Questo appetito capriccioso lo obbligò talvolta a mangiare da solo, sia prima, sia dopo un banchetto, mentre poi durante il pasto regolare non toccava cibo.
Augusto era sobrio in tutto, e non perchè voleva dimostrare di esserlo, come è stato scritto, ma perchè lo era davvero. Lo era nel cibo, nelle vesti e pure nella casa, ma non era di gusti volgari, come afferma Svetonio, e la sua domus lo dimostra. La casa, di epoca tardo repubblicana, intorno al 36 a.c., era di Augusto quando non era ancora imperatore, lo diverrà nel 27 a.c..

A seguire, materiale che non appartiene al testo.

Lemma every_message_handed_over_in_order_witness :
  let env := Examples.env "587" "TLS" in
  let m1 := Examples.message Examples.three Examples.hello in
  let m2 := Examples.message Examples.three Examples.two in
  let ms := [m1; m2; m1] in
  (configureEncryption (Getenv env "SMTP_ENCRYPT") (newDialer env) = inl Examples.tls
   ∧ composed (enc := Examples.asciiOnly) Examples.three
              (MailSendBody.Personalizations Examples.three) ms
   ∧ all_delivered (relay := Examples.accepting) Examples.tls ms
                   (Examples.start tt) More.all_sent)
  ∧ sendEmails (enc := Examples.asciiOnly) (relay := Examples.accepting)
               env Examples.three (Examples.start tt)
    = (None, More.all_sent)
  ∧ ∃ es, trace More.all_sent = trace (Examples.start tt) ++ es ∧ handed es = ms.
Proof.
  intros env m1 m2 ms.
  assert (Hc : configureEncryption (Getenv env "SMTP_ENCRYPT") (newDialer env)
               = inl Examples.tls) by (vm_compute; reflexivity).
  assert (Hms : composed (enc := Examples.asciiOnly) Examples.three
                         (MailSendBody.Personalizations Examples.three) ms)
    by (repeat constructor; vm_compute; reflexivity).
  assert (Hrun : all_delivered (relay := Examples.accepting) Examples.tls ms
                               (Examples.start tt) More.all_sent).
  { exists (snd (DialAndSend (relay := Examples.accepting) Examples.tls m1 (Examples.start tt))).
    split; [vm_compute; reflexivity|].
    exists (snd (DialAndSend (relay := Examples.accepting) Examples.tls m2
                   (snd (DialAndSend (relay := Examples.accepting) Examples.tls m1
                           (Examples.start tt))))).
    split; [vm_compute; reflexivity|].
    exists More.all_sent. split; [vm_compute; reflexivity | reflexivity]. }
  split; [exact (conj Hc (conj Hms Hrun))|].
  exact (every_message_handed_over_in_order
           (enc := Examples.asciiOnly) (relay := Examples.accepting)
           env Examples.three Examples.tls ms (Examples.start tt) More.all_sent
           Hc Hms Hrun).
Defined.

Lemma handler_touches_relay_only_to_send_witness :
  let r := {| Method := "GET"; Query := ∅; Decode := Some Examples.three |} in
  (∀ mailBody, ¬ sends r mailBody)
  ∧ snd (handleSendEmail (enc := Examples.asciiOnly) (relay := Examples.accepting)
           (Examples.env "587" "TLS") r (Examples.start tt))
    = Examples.start tt.
Proof.
  intros r.
  assert (Hno : ∀ mailBody, ¬ sends r mailBody)
    by (intros mailBody (Hm & _); discriminate).
  split; [exact Hno|].
  exact (handler_touches_relay_only_to_send
           (enc := Examples.asciiOnly) (relay := Examples.accepting)
           (Examples.env "587" "TLS") r (Examples.start tt) Hno).
Defined.

Lemma dry_run_does_not_decode_attachments_witness :
  let env := Examples.env "587" "TLS" in
  let e := "illegal base64 data at input byte 0" in
  let query : gmap string (list string) := <["dry-run" := ["true"] ]> ∅ in
  let query' : gmap string (list string) := <["dry-run" := ["yes"] ]> ∅ in
  (MailSendBody.Personalizations More.with_files ≠ []
   ∧ first_undecodable (MailSendBody.Attachments More.with_files) e
   ∧ Values_Get query "dry-run" = "true"
   ∧ Values_Get query' "dry-run" ≠ "true")
  ∧ handleSendEmail (enc := Examples.asciiOnly) (relay := Examples.accepting) env
      {| Method := "POST"; Query := query; Decode := Some More.with_files |}
      (Examples.start tt)
    = ({| Status := 200;
          Body := JSON [("data", renderMessage More.with_files
                                   <$> MailSendBody.Personalizations More.with_files)] |},
       Examples.start tt)
  ∧ ∃ text,
      handleSendEmail (enc := Examples.asciiOnly) (relay := Examples.accepting) env
        {| Method := "POST"; Query := query'; Decode := Some More.with_files |}
        (Examples.start tt)
      = ({| Status := 500; Body := Plain (text +:+ LF) |}, Examples.start tt).
Proof.
  intros env e query query'.
  assert (Hps : MailSendBody.Personalizations More.with_files ≠ []) by discriminate.
  assert (Hbad : first_undecodable (MailSendBody.Attachments More.with_files) e).
  { exists [More.sound], Examples.broken, [More.sound]. split; [reflexivity|]. split.
    - repeat constructor.
      exists [Byte.x68; Byte.x65; Byte.x6c; Byte.x6c; Byte.x6f]. vm_compute. reflexivity.
    - vm_compute. reflexivity. }
  assert (Hq : Values_Get query "dry-run" = "true") by (vm_compute; reflexivity).
  assert (Hq' : Values_Get query' "dry-run" ≠ "true") by (vm_compute; discriminate).
  split; [exact (conj Hps (conj Hbad (conj Hq Hq')))|].
  exact (dry_run_does_not_decode_attachments
           (enc := Examples.asciiOnly) (relay := Examples.accepting)
           env More.with_files query query' (Examples.start tt) e Hps Hbad Hq Hq').
Defined.

Lemma texts_of_internal_errors_witness :
  let env := Examples.env "587" "TLS" in
  let r := Examples.post [] (Some Examples.three) in
  let resp := {| Status := 500;
                 Body := Plain ("failed to send email: gomail: could not send email 1: "
                                  +:+ "554 rejected" +:+ LF) |} in
  (sends r Examples.three
   ∧ handleSendEmail (enc := Examples.asciiOnly) (relay := Examples.refusing 2)
                     env r (Examples.start 0%nat)
     = (resp, Examples.after_second)
   ∧ Status resp = 500)
  ∧ ∃ text, Body resp = Plain (text +:+ LF)
    ∧ (text = "invalid SMTP_ENCRYPT value: " +:+ Getenv env "SMTP_ENCRYPT"
       ∨ (∃ e, first_undecodable (MailSendBody.Attachments Examples.three) e
               ∧ text = "failed to decode attachment content: " +:+ e)
       ∨ (∃ d m es e, trace Examples.after_second
                      = trace (Examples.start 0%nat) ++ es ++ attempt d m (DialFailed e)
                      ∧ text = "failed to send email: " +:+ e)
       ∨ (∃ d m es e, trace Examples.after_second
                      = trace (Examples.start 0%nat) ++ es ++ attempt d m (SendRefused e)
                      ∧ text = "failed to send email: gomail: could not send email 1: "
                                 +:+ e)).
Proof.
  intros env r resp.
  assert (Hs : sends r Examples.three) by (repeat split; vm_compute; discriminate).
  assert (Hrun : handleSendEmail (enc := Examples.asciiOnly) (relay := Examples.refusing 2)
                                 env r (Examples.start 0%nat)
                 = (resp, Examples.after_second)) by (vm_compute; reflexivity).
  assert (Hstatus : Status resp = 500) by reflexivity.
  split; [exact (conj Hs (conj Hrun Hstatus))|].
  exact (texts_of_internal_errors (enc := Examples.asciiOnly) (relay := Examples.refusing 2)
           env r Examples.three (Examples.start 0%nat) Examples.after_second resp
           Hs Hrun Hstatus).
Defined.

Augusto era di gens Iulia, famiglia ormai ricca grazie a Cesare, sua madre Azia era la figlia della sorella di Cesare, Giulia minore, inoltre suo padre era un ricco mercante. Insomma avrebbe potuto scegliere molto di meglio per la sua casa, ma c'erano diverse ragioni: era un tipo sobrio, aveva una grande paura di ammalarsi e amava i miti della grandezza di Roma, quei miti che esaltavano il coraggio e l'austerità dei tempi antichi.
LA PIANTA |
ANDREA CARANDINI
Nell’antichità le fotografie non esistevano, ma alcuni rilievi e monete del tempo di Augusto altro non sono che fotografie animate, che molto aiutano a ricostruire il palazzo del princeps in dettagli significativi come la porta di casa, il culto di Bacco all’esterno della casa, una veduta di quest’ultima, il culto di Vesta e infine l’ara di Apollo con il tetrastylum Augusti che stava nella porticus delle Danaidi.
Entro una parete in finta opera quadrata si apriva la porta di casa fiancheggiata da allori – come probabilmente anche ai lati dell’ingresso al mausoleo – e anche da trofei. Era sovrastata dalla corona di quercia decretata nel 27 a.c. con l’iscrizione P.P., pater Patriae o patri Patriae. Claudio vi aggiungerà una corona navale dopo il trionfo sulla Britannia.
LA BALCONATA SUL CIRCO
Dopo l’8 a.c. il princeps ha aggiunto sul fronte del suo palazzo-santuario, che era rimasto ancora quello alquanto incongruo della domus Octaviani, un corpo rettangolare enorme e dall’organica e impressionante facciata rivolta al Circo. Sopra di esso era un terrazzo porticato, contenente probabilmente una serie di alberelli di alloro, la silva Apollinis che al centro aveva un’ara, probabilmente quella definitiva della Roma Quadrata.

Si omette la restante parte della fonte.